[Raw data]
(** ** The loops *)

Lemma cq_loop_spec fuel r out lost n :
  rx_inv r out lost -> (length (flight (ring_ r)) < fuel)%nat ->
  exists r' n' spans lost',
    cq_loop recv_bufs_ fuel r n = Ok (r', n') /\ rx_inv r' (out ++ (sp_buf_id <$> spans)) lost' /\
    sink_log (raw_queue_ r') = sink_log (raw_queue_ r) ++ spans /\ Forall span_in_buf spans /\
    ret_queue_ r' = ret_queue_ r /\ (sq_depth (U := U) (Z.to_nat 256) -> lost' = lost).
Proof.
  revert r out lost n. induction fuel as [|fuel IH]; intros r out lost n Hi Hlt; [lia|].
  cbn [cq_loop]. destruct (peek_cqe (ring_ r)) as [u [c|]] eqn:Ep.
  - destruct (cqe_step r out lost u c Hi Ep)
      as (r1 & sp1 & l1 & -> & Hi1 & Hlt1 & Hlog1 & Hall1 & Hret1 & _ & _ & Hl1). cbn [bind].
    destruct (IH _ _ _ (n + 1) Hi1) as (r' & n' & sp2 & l2 & E & Hi2 & Hlog2 & Hall2 & Hret2 & Hl2);
      [simpl; lia|]. simpl in *.
    exists r', n', (sp1 ++ sp2), l2. rewrite E, fmap_app, app_assoc. split_and!; try done.
    + by rewrite Hlog2, Hlog1, app_assoc.
    + by apply Forall_app.
    + by rewrite Hret2.
    + intros Hd. by rewrite Hl2, Hl1.
  - destruct Hi. destruct (peek_ok _ _ _ ri_ok0 Ep) as (Hok & Hq & Hf & _).
    exists (set_ring u r), n, [], lost. split; [done|]. simpl. rewrite !app_nil_r.
    split_and!; try done. split; simpl; try done; rewrite Hq; [done|].
    eapply owned_perm; [|done|done]. by rewrite Hf.
Qed.

(** Taking back the oldest of the buffers the decoder has had. *)
Lemma reclaim_buf_spec x r rest lost :
  rx_inv r (x :: rest) lost ->
  exists r' lost', reclaim_buf recv_bufs_ x r = Ok r' /\ rx_inv r' rest lost' /\
    flight (ring_ r') ≡ₚ flight (ring_ r) /\ raw_queue_ r' = raw_queue_ r /\
    ret_queue_ r' = ret_queue_ r /\ (sq_depth (U := U) (Z.to_nat 256) -> lost' = lost).
Proof.
  intros Hi. destruct (owned_arm _ _ _ _ _ _ _ (ri_own _ _ _ Hi)) as (Hx & Hoff & _).
  unfold reclaim_buf. rewrite (proj2 (Z.ltb_lt x kNumBufs)) by (unfold kNumBufs; lia).
  pose proof (vec_at_Ok _ _ _ Hoff) as Ev. rewrite Z2Nat.id in Ev by lia. rewrite Ev.
  cbn [bind negb]. by apply arm_buf_spec.
Qed.

Lemma reclaim_loop_spec xs r rest lost :
  rx_inv r (xs ++ rest) lost -> ring_rep N (ret_queue_ r) xs ->
  exists r' lost',
    reclaim_loop recv_bufs_ N (Datatypes.S (length xs)) r = Ok r' /\ rx_inv r' rest lost' /\
    ring_rep N (ret_queue_ r') [] /\ raw_queue_ r' = raw_queue_ r /\
    (sq_depth (U := U) (Z.to_nat 256) -> lost' = lost).
Proof.
  revert r lost. induction xs as [|x xs IH]; intros r lost Hi Hr.
  { cbn [reclaim_loop length]. rewrite (try_pop_empty N _ Hr). cbn [bind].
    eexists _, lost. split; [done|]. destruct Hi. by split_and!. }
  pose proof (rr_pow _ _ _ Hr) as HN. cbn [length].
  remember (Datatypes.S (length xs)) as fuel. cbn [reclaim_loop].
  rewrite (try_pop_cons N HN _ x xs Hr). cbn [bind app] in *. set (r1 := set_ret _ r).
  assert (rx_inv r1 (x :: xs ++ rest) lost) as Hi1 by (destruct Hi; by split).
  destruct (reclaim_buf_spec x r1 (xs ++ rest) lost Hi1) as (r2 & l2 & -> & Hi2 & _ & Hw2 & Ht2 & Hl2).
  cbn [bind]. destruct (IH r2 l2 Hi2) as (r' & l' & E & Hi' & Hr' & Hw' & Hl').
  { rewrite Ht2. by apply (ring_rep_pop N HN _ _ x). }
  exists r', l'. split_and!; try done; [by rewrite Hw', Hw2|]. intros Hd. by rewrite Hl', Hl2.
Qed.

[About this exercise]
Reproduce the data above in full. Leave nothing out.

[Solution to this task]
(** ** The loops *)

Lemma cq_loop_spec fuel r out lost n :
  rx_inv r out lost -> (length (flight (ring_ r)) < fuel)%nat ->
  exists r' n' spans lost',
    cq_loop recv_bufs_ fuel r n = Ok (r', n') /\ rx_inv r' (out ++ (sp_buf_id <$> spans)) lost' /\
    sink_log (raw_queue_ r') = sink_log (raw_queue_ r) ++ spans /\ Forall span_in_buf spans /\
    ret_queue_ r' = ret_queue_ r /\ (sq_depth (U := U) (Z.to_nat 256) -> lost' = lost).
Proof.
  revert r out lost n. induction fuel as [|fuel IH]; intros r out lost n Hi Hlt; [lia|].
  cbn [cq_loop]. destruct (peek_cqe (ring_ r)) as [u [c|]] eqn:Ep.
  - destruct (cqe_step r out lost u c Hi Ep)
      as (r1 & sp1 & l1 & -> & Hi1 & Hlt1 & Hlog1 & Hall1 & Hret1 & _ & _ & Hl1). cbn [bind].
    destruct (IH _ _ _ (n + 1) Hi1) as (r' & n' & sp2 & l2 & E & Hi2 & Hlog2 & Hall2 & Hret2 & Hl2);
      [simpl; lia|]. simpl in *.
    exists r', n', (sp1 ++ sp2), l2. rewrite E, fmap_app, app_assoc. split_and!; try done.
    + by rewrite Hlog2, Hlog1, app_assoc.
    + by apply Forall_app.
    + by rewrite Hret2.
    + intros Hd. by rewrite Hl2, Hl1.
  - destruct Hi. destruct (peek_ok _ _ _ ri_ok0 Ep) as (Hok & Hq & Hf & _).
    exists (set_ring u r), n, [], lost. split; [done|]. simpl. rewrite !app_nil_r.
    split_and!; try done. split; simpl; try done; rewrite Hq; [done|].
    eapply owned_perm; [|done|done]. by rewrite Hf.
Qed.

(** Taking back the oldest of the buffers the decoder has had. *)
Lemma reclaim_buf_spec x r rest lost :
  rx_inv r (x :: rest) lost ->
  exists r' lost', reclaim_buf recv_bufs_ x r = Ok r' /\ rx_inv r' rest lost' /\
    flight (ring_ r') ≡ₚ flight (ring_ r) /\ raw_queue_ r' = raw_queue_ r /\
    ret_queue_ r' = ret_queue_ r /\ (sq_depth (U := U) (Z.to_nat 256) -> lost' = lost).
Proof.
  intros Hi. destruct (owned_arm _ _ _ _ _ _ _ (ri_own _ _ _ Hi)) as (Hx & Hoff & _).
  unfold reclaim_buf. rewrite (proj2 (Z.ltb_lt x kNumBufs)) by (unfold kNumBufs; lia).
  pose proof (vec_at_Ok _ _ _ Hoff) as Ev. rewrite Z2Nat.id in Ev by lia. rewrite Ev.
  cbn [bind negb]. by apply arm_buf_spec.
Qed.

Lemma reclaim_loop_spec xs r rest lost :
  rx_inv r (xs ++ rest) lost -> ring_rep N (ret_queue_ r) xs ->
  exists r' lost',
    reclaim_loop recv_bufs_ N (Datatypes.S (length xs)) r = Ok r' /\ rx_inv r' rest lost' /\
    ring_rep N (ret_queue_ r') [] /\ raw_queue_ r' = raw_queue_ r /\
    (sq_depth (U := U) (Z.to_nat 256) -> lost' = lost).
Proof.
  revert r lost. induction xs as [|x xs IH]; intros r lost Hi Hr.
  { cbn [reclaim_loop length]. rewrite (try_pop_empty N _ Hr). cbn [bind].
    eexists _, lost. split; [done|]. destruct Hi. by split_and!. }
  pose proof (rr_pow _ _ _ Hr) as HN. cbn [length].
  remember (Datatypes.S (length xs)) as fuel. cbn [reclaim_loop].
  rewrite (try_pop_cons N HN _ x xs Hr). cbn [bind app] in *. set (r1 := set_ret _ r).
  assert (rx_inv r1 (x :: xs ++ rest) lost) as Hi1 by (destruct Hi; by split).
  destruct (reclaim_buf_spec x r1 (xs ++ rest) lost Hi1) as (r2 & l2 & -> & Hi2 & _ & Hw2 & Ht2 & Hl2).
  cbn [bind]. destruct (IH r2 l2 Hi2) as (r' & l' & E & Hi' & Hr' & Hw' & Hl').
  { rewrite Ht2. by apply (ring_rep_pop N HN _ _ x). }
  exists r', l'. split_and!; try done; [by rewrite Hw', Hw2|]. intros Hd. by rewrite Hl', Hl2.
Qed.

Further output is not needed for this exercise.